Jeff Garvas May 27, 2011 at 03:34 PM
Becky: You're missing the point. It's illegal to be in a bar with a gun today, its a felony as you pointed out. It's also illegal in Ohio to be "anywhere" while "under the influence" - that is a misdemeanor today, and will be a felony if HB45 becomes law. What you keep talking about (being around a bunch of drunks at 1am with a gun) is unlikely and impractical because anyone who is "going to a bar" is typically, 99% of the time or more often, going there to drink alcohol, so by definition they wouldn't be carrying a gun. This doesn't "make people" do something new in bars. Its about being allowed into a restaurant if the person isn't drinking or under the influence. Its not about bars at all, but you keep implying that "at 1am" around a bunch of drunks scenario. If we say that we shouldn't have rights because some people, somewhere, at some time in their life might break the law then all of us would be shackled and locked in our homes because someone "might" break a law. Based on your past offenses we should ban all driving by the young - right? You're focusing your conclusion on emotional predictions of mayhem instead of sound reasonable logic. Sooner or later, reality prevails over your emotional fears of what "might" happen and its backed up by about seven years of Ohio's concealed handgun laws and decades of the rest of the country allowing people to carry into restaurants -- what you're concerned of doesn't happen.

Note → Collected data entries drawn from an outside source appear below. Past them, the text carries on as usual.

(* ===== verification/IdentityInventory.v ===== *)
(** * The inventory of identities ([src/src/t2_identity_inventory.py],
    [src/src/t2_user_broker_inventory.py], [src/src/t2_fprint_projection.py],
    [src/src/t2_fprint_match_selection.py])

    The reconciliation of a decoded user archive with the live inventory of
    the coprocessor, the redacted summary, its consumer in the broker, the
    projection onto fprint's finger names and the selection of one identity
    by finger name.  The archive is one the codec decoded; the live inventory
    and the public inventory are values of any shape. *)
From S2P Require Import Prelude PyValue Sha256 UuidFacts Json Effect Bytes KeyedArchive CatacombOracle CatacombCodec.
From S2P Require Import CatacombDecode.

#[local] Open Scope Z_scope.

(** ** Reconciliation *)

#[local] Abbreviation refuse b msg := (fail_if b IdentityInventoryError msg).

Record ResolvedIdentity := Resolved {
  ri_apple_user_id : Z;
  ri_identity_uuid : string;
  ri_entity : Z;
  ri_name : string;
}.

(** [_canonical_uuid]: [uuid.UUID] of a value that is not text raises an
    [AttributeError] or a [TypeError]. *)
Definition canonical_uuid (v : value) (field : string) : result string :=
  match v with
  | VStr s =>
      match uuid_UUID s with
      | None => raise IdentityInventoryError (field +:+ " is not a UUID")
      | Some z => _ ← refuse (negb (String.eqb (uuid_str z) s)) (field +:+ " is not canonical"); Ok s
      end
  | _ => raise IdentityInventoryError (field +:+ " is not a UUID")
  end.

(** A pair is added only when its user ID equals the selected one, so the
    sets hold the selected ID itself. *)
Definition live_pair (apple_user_id : Z) (pairs : gset (Z * string)) (record : value) : result (gset (Z * string)) :=
  _ ← refuse (negb (has_keys record ["user_id"; "identity_uuid"])) "live identity inventory is malformed";
  uuid ← canonical_uuid record@["identity_uuid"] "live identity UUID";
  _ ← refuse (record@["user_id"] !=? VInt apple_user_id || bool_decide ((apple_user_id, uuid) ∈ pairs))
        "live identity inventory is ambiguous";
  Ok ({[(apple_user_id, uuid)]} ∪ pairs).

Definition live_pairs (records : value) (apple_user_id : Z) : result (gset (Z * string)) :=
  match records with
  | VList l => fold_result (live_pair apple_user_id) ∅ l
  | _ => raise IdentityInventoryError "live identity inventory is absent"
  end.

Definition global_pair (apple_user_id : Z) (pairs : gset (Z * string)) (record : value) : result (gset (Z * string)) :=
  _ ← refuse (negb (has_keys record ["user_id"; "identity_uuid"; "group_type"; "group_uuid"]))
        "global identity inventory is malformed";
  if record@["user_id"] !=? VInt apple_user_id then Ok pairs else
  _ ← refuse (negb (record@["group_type"] ==? VInt 0 || record@["group_type"] ==? VInt 1)
              || record@["group_uuid"] !=? VStr "00000000-0000-0000-0000-000000000000")
        "configured identity is not built-in";
  uuid ← canonical_uuid record@["identity_uuid"] "global identity UUID";
  _ ← refuse (bool_decide ((apple_user_id, uuid) ∈ pairs)) "global identity inventory is ambiguous";
  Ok ({[(apple_user_id, uuid)]} ∪ pairs).

Definition configured_global_pairs (records : value) (apple_user_id : Z) : result (gset (Z * string)) :=
  match records with
  | VList l => fold_result (global_pair apple_user_id) ∅ l
  | _ => raise IdentityInventoryError "global identity inventory is absent"
  end.

(** [sorted(identities, key=lambda identity: identity.entity)]; the entities
    of an archive are distinct. *)
Definition entity_le (i j : Identity) : Prop := id_entity i ≤ id_entity j.
#[export] Instance entity_le_dec i j : Decision (entity_le i j).
Proof. unfold entity_le. apply _. Defined.
Definition by_entity (identities : list Identity) : list Identity := merge_sort entity_le identities.

Definition local_pairs (local : UserCatacomb) : gset (Z * string) :=
  list_to_set ((λ i, (id_user_id i, id_uuid i)) <$> uc_identities local).

Definition slot_entry (position : nat) (i : Identity) : value :=
  dict [("slot", VInt (Z.of_nat (S position))); ("name", VStr (id_name i)); ("live", VBool true)].

(** The dictionary [summarize] returns for identities in slot order. *)
Definition summary (ordered : list Identity) : value :=
  dict [("schema_version", VInt 1); ("identity_count", VInt (Z.of_nat (length ordered)));
        ("identities", VList (imap slot_entry ordered)); ("local_live_reconciled", VBool true);
        ("selection_scope", VStr "current-reconciled-list");
        ("fprintd_listing_is_compatibility_alias", VBool true); ("identifiers_redacted", VBool true)].

Definition summarize (local : UserCatacomb) (live : value) : result value :=
  _ ← refuse (negb (is_dict live)) "live identity inventory is not a mapping";
  let apple_user_id := uc_expected_user_id local in
  _ ← refuse (negb (is_true live@["double_collection_equal"])
              || live@["apple_uid"] !=? VInt apple_user_id
              || live@["biometric_protocol_version"] !=? VInt 2
              || negb (is_dict live@["catacomb"])
              || negb (is_true (live@["catacomb"])@["present"]))
        "live identity inventory is stale or unstable";
  per_user_pairs ← live_pairs live@["per_user_identity_records"] apple_user_id;
  global_pairs ← configured_global_pairs live@["global_identity_records"] apple_user_id;
  _ ← refuse (negb (bool_decide (local_pairs local = per_user_pairs))
              || negb (bool_decide (per_user_pairs = global_pairs)))
        "local and live identity inventories disagree";
  Ok (summary (by_entity (uc_identities local))).

Definition resolve_slot (local : UserCatacomb) (live : value) (slot : Z) : result ResolvedIdentity :=
  summary ← summarize local live;
  _ ← refuse (negb ((1 <=? slot) && (slot <=? int_value summary@["identity_count"])))
        "identity slot is outside the current list";
  match by_entity (uc_identities local) !! Z.to_nat (slot - 1) with
  | Some identity => Ok (Resolved (id_user_id identity) (id_uuid identity) (id_entity identity) (id_name identity))
  | None => raise IndexError "list index out of range"
  end.

(** ** The public inventory *)

Definition SUMMARY_KEYS : list string :=
  ["schema_version"; "identity_count"; "identities"; "local_live_reconciled"; "selection_scope";
   "fprintd_listing_is_compatibility_alias"; "identifiers_redacted"].
Definition PUBLIC_IDENTITY_KEYS : list string := ["slot"; "name"; "live"].

Record PublicIdentity := MkPublicIdentity { pi_slot : Z; pi_name : string; pi_live : bool }.
Record PublicIdentityInventory := MkPublicInventory {
  pv_identities : list PublicIdentity;
  pv_local_live_reconciled : bool;
  pv_selection_scope : string;
  pv_fprintd_listing_is_compatibility_alias : bool;
  pv_identifiers_redacted : bool;
}.

Definition identity_public (i : PublicIdentity) : value :=
  dict [("slot", VInt (pi_slot i)); ("name", VStr (pi_name i)); ("live", VBool (pi_live i))].
Definition identity_count (p : PublicIdentityInventory) : nat := length (pv_identities p).
Definition inventory_public (p : PublicIdentityInventory) : value :=
  dict [("schema_version", VInt 1); ("identity_count", VInt (Z.of_nat (identity_count p)));
        ("identities", VList (identity_public <$> pv_identities p));
        ("local_live_reconciled", VBool (pv_local_live_reconciled p));
        ("selection_scope", VStr (pv_selection_scope p));
        ("fprintd_listing_is_compatibility_alias", VBool (pv_fprintd_listing_is_compatibility_alias p));
        ("identifiers_redacted", VBool (pv_identifiers_redacted p))].

Definition has_nul (s : string) : bool := negb (all_chars (λ c, negb (code c =? 0)) s).

#[local] Abbreviation reject b msg := (fail_if b UserBrokerInventoryError msg).

(** The loop body; [name.encode] cannot fail on the characters of the model. *)
Definition parse_public_identity (position : nat) (record : value) : result PublicIdentity :=
  let expected_slot := Z.of_nat (S position) in
  _ ← reject (negb (has_keys record PUBLIC_IDENTITY_KEYS)) "public identity record is malformed";
  let name := record@["name"] in
  let name_length := match name with VStr s => Z.of_nat (utf8_length s) | _ => 0 end in
  _ ← reject (negb (is_int record@["slot"])
              || negb (int_value record@["slot"] =? expected_slot)
              || negb (is_str name)
              || String.eqb (str_value name) ""
              || has_nul (str_value name)
              || negb ((1 <=? name_length) && (name_length <=? MAX_STRING_BYTES))
              || negb (is_true record@["live"])) "public identity record is invalid";
  Ok (MkPublicIdentity expected_slot (str_value name) true).

Definition parse_public_inventory (v : value) : result PublicIdentityInventory :=
  _ ← reject (negb (has_keys v SUMMARY_KEYS)) "public identity inventory is malformed";
  let count := v@["identity_count"] in
  let records := v@["identities"] in
  _ ← reject (negb (is_int v@["schema_version"])
              || negb (int_value v@["schema_version"] =? 1)
              || negb (is_int count)
              || negb ((0 <=? int_value count) && (int_value count <=? Z.of_nat MAX_IDENTITIES))
              || negb (is_list records)
              || negb (Z.of_nat (length (list_value records)) =? int_value count)
              || negb (is_true v@["local_live_reconciled"])
              || v@["selection_scope"] !=? VStr "current-reconciled-list"
              || negb (is_true v@["fprintd_listing_is_compatibility_alias"])
              || negb (is_true v@["identifiers_redacted"])) "public identity inventory is invalid";
  identities ← mapM (λ p, parse_public_identity p.1 p.2) (imap pair (list_value records));
  let inventory := MkPublicInventory identities true "current-reconciled-list" true true in
  _ ← reject (inventory_public inventory !=? v) "public identity inventory is not canonical";
  Ok inventory.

Becky Thatcher May 27, 2011 at 03:58 PM
If it is unlikely to occur (i.e. a person CCW in a bar at 1 am), why allow it? Why not narrowly craft the definition of restaurant in the law? Perhaps the law can state that the person CCW must be at the establishment for the purpose of dining (or waiting for a table to be available) in order to have a CCW? If the kitchen closes at 9 - (no meals after that) - then no problem. Or better yet, just say no CCW after 9 because who in OH dines after that?? Before the CCW laws, we did not have mayhem. We would not have mayhem without the CCW laws. I believe that your argument is the more emotional one, appealing to fears of others attacking you. What are you afraid of?
Jeff Garvas May 27, 2011 at 04:28 PM
Becky: The reason is because Ohio doesn't differentiate between a bar and a restaurant in Ohio law, and there is no easy, clean, simple method to differentiate between a bar and a restaurant since so many restaurants have bars in them, serve food, etc. Thats why. The focus is on are you drinking, are you drunk, or do you intend to drink? Its really a simple law. Try to define a restaurant vs. a bar, and you will enter the realm of ugly legislation that nobody knows how to properly follow the law. Finally, I'm glad you believe that we didn't have mayhem before CCW laws and that you feel a need to turn this into what do I fear. I don't fear anything, I carry a gun because I might need it one day and hope I don't. I treat the fire extinguisher in my house the same way, but I don't have an unusual fear of fires. In both cases I'd call 911, but I'm prepared to defend my life in both cases too.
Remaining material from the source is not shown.